# HOMG!!! BABY SHIELDS!!!



## Zephyr (May 30, 2009)

They just started hatching.

When can I feed them? How big of a container should I be expecting to use?


----------



## Rick (May 30, 2009)

I would try feeding them tomorrow. You should have hatched those in a large net cage or a 5+ gallon tank. Keep them together until you get about ten left. Then seperate them into their own 32 oz deli cup.


----------



## Katnapper (May 30, 2009)

Congrats, Kyle!!!!  Yes, Rick's right... you really need these in a larger enclosure. You should have gotten 100-300 babies, and they need room. And these are highly cannibalistic, even at L1. Keep the humidity high for these to help avoid mis-molts. They seen to need higher than normal humidity/more mistings than most other species.

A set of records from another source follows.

(** [zf.write(p, arcname=arcname)] at the level [level], as a function of
    the file system: [os.stat(p)]; the name of the entry; for a name that
    ends in a separator a directory entry, which has no content; for another
    the file is opened and compressed. *)
Definition zf_write (level : Z) (m : gmap (list string) node) (wd : list string)
    (p arcname : string) : write_result :=
  match os_stat m wd p with
  | inl ex => Refused ex
  | inr n =>
      match stored_name arcname (is_dir n) with
      | inl ex => Refused ex
      | inr name =>
          if String.eqb name "" then Refused (IndexError "string index out of range")
          else if PyStr.endswith PyStr.sep name then Stored name Dir
          else
            match n with
            | Dir => Refused (IsADirectoryError p)
            | _ =>
                match compressobj level with
                | Some ex => Aborted ex
                | None => Stored name n
                end
            end
      end
  end.

(** [zf.write(p, arcname=arcname)] *)
Definition zip_write (zf : ZipFile) (p arcname : string) : M unit :=
  fun w =>
    match zf_write (zf_level zf) (fs w) (cwd w) p arcname with
    | Stored name n =>
        (Normal tt,
         set_fs (add_entry (zf_key zf) name n (fs w))
           (add_events [EZipWrite p arcname true] w))
    | Refused ex =>
        (Abrupt (Uncaught ex), add_events [EZipWrite p arcname false] w)
    | Aborted ex =>
        (Abrupt (Uncaught ex),
         set_fs (<[zf_key zf := Unfinished]> (fs w))
           (add_events [EZipWrite p arcname false] w))
    end.

(** [zf.close()]: the central directory is written, unless a writing handle
    is open. *)
Definition zip_close (zf : ZipFile) : M unit :=
  fun w =>
    match fs w !! zf_key zf with
    | Some Unfinished =>
        (Abrupt (Uncaught (ValueError
           ("Can't close the ZIP file while there is an open writing handle on it. "
            +:+ "Close the writing handle before closing the zip."))),
         add_events [EZipClose (zf_name zf)] w)
    | _ => (Normal tt, add_events [EZipClose (zf_name zf)] w)
    end.

(** [with zipfile.ZipFile(f, ...) as zf: body zf] *)
Definition with_ZipFile {A} (f : string) (level : Z) (body : ZipFile -> M A) : M A :=
  let* zf := zip_open f level in
  finally (body zf) (zip_close zf).

(** ** [run_module] *)

(** A Python [dict] with [str] keys: the items in insertion order; assigning
    to a key that is present replaces its value in place. *)
Fixpoint dict_set (k v : string) (d : list (string * string)) : list (string * string) :=
  match d with
  | [] => [(k, v)]
  | (k', v') :: rest =>
      if String.eqb k' k then (k', v) :: rest
      else (k', v') :: dict_set k v rest
  end.

(** [d.get(k)] *)
Fixpoint dict_get (k : string) (d : list (string * string)) : option string :=
  match d with
  | [] => None
  | (k', v') :: rest => if String.eqb k' k then Some v' else dict_get k rest
  end.

(** The truth value of [chdir]: [None] and [''] are false. *)
Definition truthy (c : option string) : bool :=
  match c with
  | Some s => negb (String.eqb s "")
  | None => false
  end.

(** Lines 181-186: the archive name of an expanded path. *)
Definition archive_name (flatten : bool) (path : string) : string :=
  if flatten then OsPath.basename path
  else PyStr.lstrip PyStr.sep path.

(** Lines 175-186: the loop over [paths], from the dictionary built so far. *)
Fixpoint collect_paths (flatten : bool) (result : result) (paths : list string)
    (archive_paths : list (string * string)) : M (list (string * string)) :=
  match paths with
  | [] => ret archive_paths
  | path :: rest =>
      let* found := os_path_exists path in
      if negb found then
        fail_json ("path does not exist: " +:+ path) result
      else
        let* path := os_path_expanduser path in
        collect_paths flatten result rest
          (dict_set path (archive_name flatten path) archive_paths)
  end.

(** Lines 199-200: the loop over [archive_paths.items()]. *)
Fixpoint write_items (zipped_file : ZipFile) (items : list (string * string)) : M unit :=
  match items with
  | [] => ret tt
  | (path, archive_path) :: rest =>
      run zip_write zipped_file path archive_path in
      write_items zipped_file rest
  end.

Definition set_changed (b : bool) (r : result) : result :=
  {| changed := b; echoed := echoed r |}.

(** [run_module], from the parsed [module.params]. *)
Definition run_module (prm : params) : M Empty_set :=
  let paths := paths prm in
  let chdir := chdir prm in
  let compress_level := compress_level prm in
  let flatten := flatten prm in
  let force := force prm in
  let* filename := os_path_expanduser (filename prm) in
  let* chdir :=
    (match chdir with
     | Some d =>
         if truthy chdir then
           let* d := os_path_expanduser d in ret (Some d)
         else ret chdir
     | None => ret chdir
     end) in
  let result :=
    {| changed := false;
       echoed := {| paths := paths; filename := filename; chdir := chdir;
                    compress_level := compress_level; flatten := flatten;
                    force := force |} |} in
  run (match chdir with
       | Some d =>
           if truthy chdir then
             try_except (os_chdir d) (fun ex => fail_json (str_exn ex) result)
           else ret tt
       | None => ret tt
       end) in
  let* present := (if negb force then os_path_exists filename else ret false) in
  run (if negb force && present then exit_json result else ret tt) in
  let* archive_paths := collect_paths flatten result paths [] in
  let* compress_level :=
    (match resolve_compress_level compress_level with
     | inr n => ret n
     | inl msg => fail_json msg result
     end) in
  run with_ZipFile filename compress_level
        (fun zipped_file => write_items zipped_file archive_paths) in
  exit_json (set_changed true result).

But no matter what you do, you'll likely lose a lot of them from mis-molts, cannibalism, or undetermined.... especially between L1 and L3. Good luck with all of your babies!!!!  

Edit: PS.... Don't forget to have PLENTY of ff's in with them starting tomorrow! :lol:


----------



## revmdn (May 30, 2009)

Very cool.


----------



## MingMing (May 30, 2009)

AWWWW!!!!!!!!!! They look so adorable!!!! Congrats on the nymphs! I cant wait for mine to be "born"


----------



## Zephyr (May 30, 2009)

There are only about 15 of them... Should I be expecting a huge "wave" of them tomorrow?


----------



## Rick (May 30, 2009)

Zephyr said:


> There are only about 15 of them... Should I be expecting a huge "wave" of them tomorrow?

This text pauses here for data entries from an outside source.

(** * Validation utilities of the template repository

    A shallow embedding of the two scripts under [validation/]:

    - [check_hardcoded_values.py] (class [HardcodedValuesChecker]): module
      [Checker];
    - [validate_configs.py] (class [ConfigValidator]): module [Validator].

    Conventions of the embedding.

    - A Python [str] is a [string]; the text is taken to be ASCII, so
      [str.lower] and [str.strip] are the ASCII ones.
    - A Python exception is a value of [exn]; code that can raise returns
      [exn + A], and methods that also append to the lists of the instance
      run in the monad [M] (state and exception).  A state change made
      before a raise stays, as in Python.
    - What the scripts get from outside (the files on disk, what
      [yaml.safe_load] returned, the regex engine behind [re.finditer]) is an
      input of the model.
    - [print] calls are left out: no property below is about the console. *)

From Stdlib Require Import List String Ascii ZArith Lia Bool Arith.
From Stdlib Require Import DecimalString.
Import ListNotations.
Local Open Scope list_scope.
Local Open Scope string_scope.
Set Warnings "-register-all".

(* ================================================================= *)
(** ** Python strings *)

Module PyStr.

(** [c.isspace()] on ASCII: tab to carriage return, the four separators
    0x1c to 0x1f, and the blank. *)
Definition is_space (c : ascii) : bool :=
  let n := nat_of_ascii c in
  (((9 <=? n) && (n <=? 13)) || ((28 <=? n) && (n <=? 31)) || (n =? 32))%nat.

(** The spaces of [int]: those of C's [isspace]. *)
Definition is_c_space (c : ascii) : bool :=
  let n := nat_of_ascii c in
  (((9 <=? n) && (n <=? 13)) || (n =? 32))%nat.

Section Strip.
Variable blank : ascii -> bool.

Fixpoint lstrip_with (s : string) : string :=
  match s with
  | String c s' => if blank c then lstrip_with s' else s
  | EmptyString => EmptyString
  end.

Fixpoint rstrip_with (s : string) : string :=
  match s with
  | String c s' =>
      match rstrip_with s' with
      | EmptyString => if blank c then EmptyString else String c EmptyString
      | r => String c r
      end
  | EmptyString => EmptyString
  end.

End Strip.

(** [s.strip()] *)
Definition strip (s : string) : string :=
  rstrip_with is_space (lstrip_with is_space s).

Definition lower_ascii (c : ascii) : ascii :=
  let n := nat_of_ascii c in
  if ((65 <=? n) && (n <=? 90))%nat then ascii_of_nat (n + 32) else c.

(** [s.lower()] *)
Fixpoint lower (s : string) : string :=
  match s with
  | String c s' => String (lower_ascii c) (lower s')
  | EmptyString => EmptyString
  end.

(** [s.startswith(p)] *)
Fixpoint startswith (p s : string) : bool :=
  match p, s with
  | EmptyString, _ => true
  | String a p', String b s' => Ascii.eqb a b && startswith p' s'
  | String _ _, EmptyString => false
  end.

(** [needle in hay] *)
Fixpoint str_in (needle hay : string) : bool :=
  startswith needle hay ||
  match hay with
  | String _ hay' => str_in needle hay'
  | EmptyString => false
  end.

(** [hay.find(needle)]: the first index, or -1. *)
Fixpoint find (needle hay : string) : Z :=
  if startswith needle hay then 0%Z
  else match hay with
       | String _ hay' =>
           let r := find needle hay' in
           if (r <? 0)%Z then (-1)%Z else (r + 1)%Z
       | EmptyString => (-1)%Z
       end.

Fixpoint drop (n : nat) (s : string) : string :=
  match n, s with
  | S n', String _ s' => drop n' s'
  | _, _ => s
  end.

(** [s[i:]], with Python's reading of a negative index. *)
Definition slice_from (i : Z) (s : string) : string :=
  if (i <? 0)%Z
  then drop (Z.to_nat (Z.max 0 (Z.of_nat (String.length s) + i))) s
  else drop (Z.to_nat i) s.

(** [s.split(sep)] for a separator of one character: never empty. *)
Fixpoint split (sep : ascii) (s : string) : list string :=
  match s with
  | EmptyString => [EmptyString]
  | String c s' =>
      if Ascii.eqb c sep then EmptyString :: split sep s'
      else match split sep s' with
           | h :: t => String c h :: t
           | [] => [String c EmptyString]
           end
  end.

(** [sep.join(l)] *)
Fixpoint join (sep : string) (l : list string) : string :=
  match l with
  | [] => ""
  | [x] => x
  | x :: l' => x ++ sep ++ join sep l'
  end.

(** [str(n)] for an [int]. *)
Definition of_Z (z : Z) : string := NilZero.string_of_int (Z.to_int z).
Definition of_nat (n : nat) : string := NilZero.string_of_uint (Nat.to_uint n).

End PyStr.

(* ================================================================= *)
(** ** Exceptions and the monad of a method *)

Module Py.

Inductive exn_class :=
| FileNotFoundError | IsADirectoryError | PermissionError | OSError
| UnicodeDecodeError | ValueError | AttributeError | TypeError
| YAMLError | ReError | OtherException.

(** An exception: its class and [str(e)]. *)
Inductive exn := Exn (cls : exn_class) (msg : string).

Definition exn_cls (e : exn) : exn_class := let 'Exn c _ := e in c.
Definition exn_str (e : exn) : string := let 'Exn _ m := e in m.

(** [isinstance(e, OSError)]; [IOError] is the same class. *)
Definition is_OSError (c : exn_class) : bool :=
  match c with
  | FileNotFoundError | IsADirectoryError | PermissionError | OSError => true
  | _ => false
  end.

(** [isinstance(e, ValueError)] *)
Definition is_ValueError (c : exn_class) : bool :=
  match c with
  | ValueError | UnicodeDecodeError => true
  | _ => false
  end.

(** A method of an object whose fields are [S]: it ends normally with a
    result or raises, and leaves the fields in some state either way. *)
Definition M (S A : Type) : Type := S -> (exn + A) * S.

Definition ret {S A} (a : A) : M S A := fun s => (inr a, s).
Definition raise {S A} (e : exn) : M S A := fun s => (inl e, s).
Definition bind {S A B} (m : M S A) (k : A -> M S B) : M S B :=
  fun s => match m s with
           | (inr a, s') => k a s'
           | (inl e, s') => (inl e, s')
           end.
Definition lift {S A} (r : exn + A) : M S A := fun s => (r, s).
Definition modify {S} (f : S -> S) : M S unit := fun s => (inr tt, f s).
Definition gets {S A} (f : S -> A) : M S A := fun s => (inr (f s), s).

(** [for x in l: body x] *)
Fixpoint for_each {S A} (l : list A) (body : A -> M S unit) : M S unit :=
  match l with
  | [] => ret tt
  | x :: l' => bind (body x) (fun _ => for_each l' body)
  end.

Definition when {S} (b : bool) (m : M S unit) : M S unit :=
  if b then m else ret tt.

End Py.

Declare Scope py_scope.
Delimit Scope py_scope with py.
Notation "x <- m ;; k" := (Py.bind m (fun x => k))
  (at level 61, m at next level, right associativity) : py_scope.
Notation "m ;; k" := (Py.bind m (fun _ => k))
  (at level 61, right associativity) : py_scope.

(* ================================================================= *)
(** ** check_hardcoded_values.py *)

Module Checker.
Import PyStr Py.
Local Open Scope py_scope.

(** A rule: [(pattern, description, severity)]. *)
Definition rule : Type := string * string * string.

(** An entry of [self.issues]: a dict with the keys [file], [line],
    [issue], [severity] and, for a match, [context]. *)
Record issue := {
  i_file : string;
  i_line : string;
  i_issue : string;
  i_severity : string;
  i_context : option string
}.

(** The fields of a [HardcodedValuesChecker]. *)
Record checker := {
  template_dir : string;
  issues : list issue;
  checked_files : nat;
  hardcoded_patterns : list rule
}.

Definition append_issue (i : issue) : M checker unit :=
  modify (fun c => {| template_dir := template_dir c;
                      issues := issues c ++ [i];
                      checked_files := checked_files c;
                      hardcoded_patterns := hardcoded_patterns c |}).

Definition set_checked_files (n : nat) : M checker unit :=
  modify (fun c => {| template_dir := template_dir c;
                      issues := issues c;
                      checked_files := n;
                      hardcoded_patterns := hardcoded_patterns c |}).

(** *** The rules file *)

(** What [open(self.patterns_file)] and the iteration over its lines do:
    the lines that come out, and the exception that ends the reading, if
    any ([FileNotFoundError] from [open], a decoding error part way). *)
Record patterns_source := {
  ps_lines : list string;
  ps_raises : option exn
}.

Definition default_patterns : list rule :=
  [ ("\b(?:Proto|proto)\b", "project name", "warning");
    ("\b(?:nazh|naz-hage)\b", "organization/user name", "warning") ].

(** One turn of the loop over the lines: the rules it appends. *)
Definition parse_line (line : string) : list rule :=
  let line := strip line in
  if (line =? "")%string || startswith "#" line then []
  else
    match split "|" line with
    | [pattern; description; severity] =>
        [(strip pattern, strip description, strip severity)]
    | _ => []
    end.

(** The body of the [try]. *)
Definition read_patterns (src : patterns_source) : exn + list rule :=
  let patterns := flat_map parse_line (ps_lines src) in
  match ps_raises src with
  | Some e => inl e
  | None => inr patterns
  end.

Definition _load_patterns (src : patterns_source) : exn + list rule :=
  match read_patterns src with
  | inr patterns => inr patterns
  | inl (Exn FileNotFoundError _) => inr default_patterns
  | inl _ => inr default_patterns
  end.

Definition __init__ (dir : string) (src : patterns_source) : exn + checker :=
  match _load_patterns src with
  | inr patterns =>
      inr {| template_dir := dir; issues := []; checked_files := 0;
             hardcoded_patterns := patterns |}
  | inl e => inl e
  end.

(** *** The files under the template directory *)

(** What reading a file as UTF-8 text gives. *)
Inductive read_result :=
| Content (text : string)
| ReadRaises (e : exn).

(** What is at a path: a file or a directory with its named entries, in
    the order [scandir] lists them. *)
Inductive fsnode :=
| FileNode (r : read_result)
| DirNode (entries : list (string * fsnode)).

A normal shield ooth has WAY more than that. These hatch out all at once too.


----------



## Katnapper (May 31, 2009)

Zephyr said:


> There are only about 15 of them... Should I be expecting a huge "wave" of them tomorrow?


Yes. I misted the ooths after the initial small bunch emerged (at the beginning of the "calm before the storm" lol) to help make sure the ooth was moist enough to ensure easy hatching for the rest. But it may be too late for that now. You don't want to wet it down and drown emerging nymphs. Maybe have a moist paper towel on the bottom of the enclosure to help with humidity. Good luck... and have fun!


----------



## hibiscusmile (May 31, 2009)

Congrats!


----------



## Jose93 (May 31, 2009)

their so cute lol


----------



## Zephyr (May 31, 2009)

Got another wave of around 40 last night; looks like they're still coming too!


----------



## superfreak (May 31, 2009)

yeah, same has happened to me with large ooths before! you might want to carefully transfer the ooth to a new deli cup so the remaining nymphs arent so crowded! just swap the lids


----------



## Zephyr (Jun 1, 2009)

Looks like they're done; I've been doing the painstaking process of putting them each in their own deli cups!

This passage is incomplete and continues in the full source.